Читать книгу Бунтующий Яппи - Василий Богданов - Страница 8

Часть 1
I
Предчувствие

Оглавление

* * *

Я встал и пошёл вдоль стены. Огибая угол дома, увидел несколько девок, сбившихся в кучку. С ними стояла огромная Любка, вяло отвесив нижнюю губу и густо пустив слюни по подбородку. В её тупых сонных глазах плавал мутный страх, и она, как всегда, тихонечко подвывала. Бабы опять кого-то хоронили. Когда человек умирает, его тоже хоронят. Бывает, что уснёт, а все подумают: умер – и хоронят. Бывает и так. Но я не умру, потому что изобрету лекарство от смерти. Мама тоже не умрёт. А ещё надо оживить Ленина, чтобы всё было хорошо, как при нём. За это звезду дадут, а может, и две! Я робко приблизился. Хоронили птицу. Маленький растерзанный труп, казавшийся каким-то сплющенным, лежал на траве; из-под выломанного крыла торчал белый пух, колеблемый ветром. Сладковатый запах протухшей рыбы щекотал ноздри. Я потянул воздух. Противно и одновременно хочется нюхать. Они рыли могилку совками. Больше всех старалась дородная Любка. Заправляла у них Страшная Девочка со второго этажа из седьмой квартиры. У неё хмурое и грязное лицо. А вокруг носа засохшей корочкой блестят сопли. Она всё время что-то варит из кореньев и цветов «куриной слепоты» и бормочет. Наверное, хочет отравить кого-то. А ещё может навести порчу или натравить покойников. Её все боятся и делают, как она скажет. А от «куриной слепоты» можно и ослепнуть, если попадёт в глаза. Это Страшная Девочка так сказала. У неё в деревне есть бабка, колдунья. Давно надо было бабку-то расстрелять! При советской власти не нужны колдуны!

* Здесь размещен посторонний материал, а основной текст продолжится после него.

(* ===== verification/Auth.v ===== *)
(** Access keys and access tokens, [src/pkg/inauth]: keys and scopes
    ([access_key.go], [identity_token.go], [session.go]), the key manager and its replay
    cache ([access_key_mgmt.go], [replay_cache.go]), tokens ([access_token.go],
    [app.go], [sign.go]), and the gRPC validator ([grpc.go]) with the interceptor that
    calls it ([src/internal/auth/auth.go]).

    JSON and HMAC are Go's standard packages: a class, of which the theorems use only
    that what was encoded decodes to itself.  A verification reads the clock once. *)
From Stdlib Require Import ZArith Lia Ascii.
From S2P Require Import Prelude GoStrings AppNames Base64.
Local Open Scope string_scope.
Local Open Scope Z_scope.
Local Open Scope go_scope.

(** * Access keys *)

(** [inauth.AccessKey] without its roles and its description. *)
Record AccessKey := {
  ak_Id : string; ak_Secret : string; ak_User : string; ak_Type : string; ak_State : string;
  ak_Scopes : list string }.
Definition empty_key : AccessKey :=
  {| ak_Id := ""; ak_Secret := ""; ak_User := ""; ak_Type := ""; ak_State := ""; ak_Scopes := [] |}.

Definition accessKeyPrefix : string := "ak_".
Definition AccessKey_State_Active : string := "active".
Definition AccessKey_State_Disable : string := "disable".
Definition AccessKey_Type_Host : string := "Host".
(* ===== verification/PackageTransfer.v ===== *)
(** What the command line pushes is what a host downloads, and how a complete package is
    lost. *)
From Stdlib Require Import ZArith Lia Ascii Sorted.
From S2P Require Import Prelude GoStrings Ns Kv AppVersion Auth Packages PackageStore.
Local Open Scope string_scope.
Local Open Scope Z_scope.
Local Open Scope go_scope.

(** * A file and its chunks *)

Lemma file_chunk_length file cs i : 0 <= cs -> 0 <= i -> i * cs <= blen file ->
  blen (file_chunk file cs i) = Z.min cs (blen file - i * cs).
Proof. intros Hc Hi Hb. unfold file_chunk, blen in *. rewrite length_take, length_drop. nia. Qed.

Lemma file_chunks_concat file cs m i : 0 < cs -> 0 <= i -> blen file <= (i + Z.of_nat m) * cs ->
  concat (map (file_chunk file cs) (seqZ i (Z.of_nat m))) = drop (Z.to_nat (i * cs)) file.
Proof.
  intros Hc. revert i. induction m as [|m IH]; intros i Hi Hb.
  - cbn. symmetry. apply drop_ge. unfold blen in Hb. nia.
  - rewrite seqZ_cons by lia. cbn [map concat]. replace (Z.pred (Z.of_nat (S m))) with (Z.of_nat m) by lia.
    rewrite IH by nia. unfold file_chunk.
    replace (Z.to_nat (Z.succ i * cs)) with (Z.to_nat (i * cs) + Z.to_nat cs)%nat by nia.
    by rewrite <- drop_drop, take_drop.
Qed.

(** A slice that is sorted is left as it is. *)
Lemma sort_sorted_Z `{SortSliceLaws} (l : list Z) : StronglySorted Z.le l -> sort_slice (fun x y => x <? y) l = l.
Proof.
  intros Hl. pose proof (sort_slice_sorted Z (fun x y => x <? y) l (strict_weak_key (fun x => x))) as Hs.
  apply (StronglySorted_unique Z.le); [|done|apply sort_slice_perm].
  induction Hs as [|x k _ IH Hx]; constructor; [done|]. eapply Forall_impl; [exact Hx|]. cbn. lia.
Qed.
(** What the cascade does to the keys of a user of at most 1000 keys. *)
Lemma cascade_disables name a a' : enough fuel (au_kv a) -> keyed zone (au_kv a) ->
  Z.of_nat (length (wanted zone (au_kv a) name "")) <= AccessKeyPageSizeMax ->
  SetUserKeysEnabled zone fuel name false a = (Ok tt, a') ->
  forall id k, listable id -> ak_User k = name -> stored zone (au_kv a') id k ->
    ak_State k = AccessKey_State_Disable /\
    (forall k0, stored zone (au_kv a) id k0 -> ak_State k0 <> AccessKey_State_Disable -> Key id (au_keys a') = None).
Proof.
  intros He Hk Hmax Ec id k Hid Hu Hs. unfold SetUserKeysEnabled in Ec. rewrite AccessKeysOf_spec in Ec by done.
  cbn [out_of_fuel default from_option] in Ec. unfold answer in Ec.
  destruct (Z.leb_spec (Z.of_nat (length (wanted zone (au_kv a) name ""))) AccessKeyPageSizeMax); [|lia].
  assert (Hin_a : forall k, k ∈ wanted zone (au_kv a) name "" -> stored zone (au_kv a) (ak_Id k) k).
  { intros k' Hin. apply wanted_stored in Hin as (id' & Hid' & _ & Hst' & _); [|done]. by rewrite (Hk id' k' Hid' Hst'). }
  destruct (set_keys_disabled _ _ _ Ec) as (Hfr & _ & Hdis); [by apply sorted_ids_nodup, wanted_sorted|done|].
  destruct (decide (id ∈ map ak_Id (wanted zone (au_kv a) name ""))) as [(k0 & -> & Hin)%list_elem_of_fmap|Hno].
  - destruct (Hdis k0 Hin) as [Hs0 Hm0]. rewrite (stored_fun _ _ _ _ Hs Hs0). split; [done|].
    intros k1 H1 Hen. apply Hm0. by rewrite (stored_fun _ _ _ _ (Hin_a k0 Hin) H1).
  - exfalso. assert (Hs' : stored zone (au_kv a) id k).
    { eapply stored_eq; [|exact Hs]. symmetry. apply Hfr. intros k' Hin E%key_name_inj. apply Hno. rewrite E. by apply (list_elem_of_fmap_2 ak_Id). }
    apply Hno. rewrite <- (Hk id k Hid Hs'). apply (list_elem_of_fmap_2 ak_Id), wanted_stored; [done|]. exists id. split_and!; [done| |done|].
    + destruct Hid as [Hid _]. by destruct id.
    + unfold key_wanted. rewrite (bool_decide_true (ak_User k = name)) by done. apply orb_true_r.
Qed.

(** What a request to disable a user sets out to do. *)
Lemma disable_begin who now name description a job :
  (forall u, userGet zone name (au_kv a) = Ok (Some u) -> us_State u <> UserStateDisabled) ->
  UserSet_begin zone who now {| sr_Name := name; sr_Description := description; sr_State := UserStateDisabled |} a = Ok job ->
  us_Name (fst job) = name /\ us_State (fst job) = UserStateDisabled /\ snd job = true.
Proof.
  intros Hold. unfold UserSet_begin. cbn [sr_Name sr_State sr_Description].
  destruct (allow_leader _ _); [|done]. destruct (NameValid name); cbn [rbind]; [|done].
  destruct (userGet zone name (au_kv a)) as [old|]; [|done].
  change (bool_decide (UserStateDisabled <> "")) with true. cbn [validUserState negb]. intros [= <-]. cbn. split_and!; [done|done|].
  destruct old as [u|]; [|done]. specialize (Hold u eq_refl). by rewrite bool_decide_false.
Qed.

End revoke.

(** * A zone with two users *)

Definition ex_store : Type := mem_store zone_value.
Definition ex_save (k : AccessKey) (a : authn ex_store) : authn ex_store := snd (SaveAccessKey "z" k a).
Definition ex_user_key (id user : string) : AccessKey :=
  {| ak_Id := id; ak_Secret := "s"; ak_User := user; ak_Type := "User"; ak_State := ""; ak_Scopes := ["zone:ro"] |}.
Definition ex_auth : authn ex_store :=
  foldr ex_save {| au_kv := mem_empty; au_keys := NewAccessKeyManager |}
    [ex_user_key "a1" "alice"; ex_user_key "a2" "alice"; ex_user_key "b1" "bob"; ex_user_key "a3" "alice"].
Definition ex_who : caller := {| cl_leader := true; cl_key := Some (set_scopes "User" ["*"] (ex_user_key "root" "root")) |}.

Однажды – давным-давно это было – Страшная Девочка схватила меня за руку и повлекла за собой. А я испугался, но всё равно пошёл. Лучше её слушаться, а то проклянёт! Проклятого уже никто не спасёт, даже Ленин! Она тянула меня, больно впиваясь грязными ногтями в запястье. Мы спрятались в углу между открытой дверью дома и стеной. Она мрачно смотрела на меня исподлобья. Я хотел убежать, но ноги стали ватные. Казалось, сейчас она что-нибудь сделает со мной, одновременно стыдное и сладкое. Тут раздался топот, и красномордый дядька, закатив белки глаз, выбежал на прямых негнущихся ногах. «Ах ты, УР-Р-РЮК!» – прохрипел он другому дядьке, и его кулак с сочным хрустом вдвинулся тому в морду. Звук был такой, будто лопнула стеклянная банка. И они стали драться, неуклюже раскидывая руки, как деревянные куклы. Поднялась суматоха. Женщины враз заголосили и побежали во двор, опрокидывая тазы с бельём. Густая белая пена разлилась на гнилых ступеньках крыльца. Воспользовавшись моментом, я улизнул…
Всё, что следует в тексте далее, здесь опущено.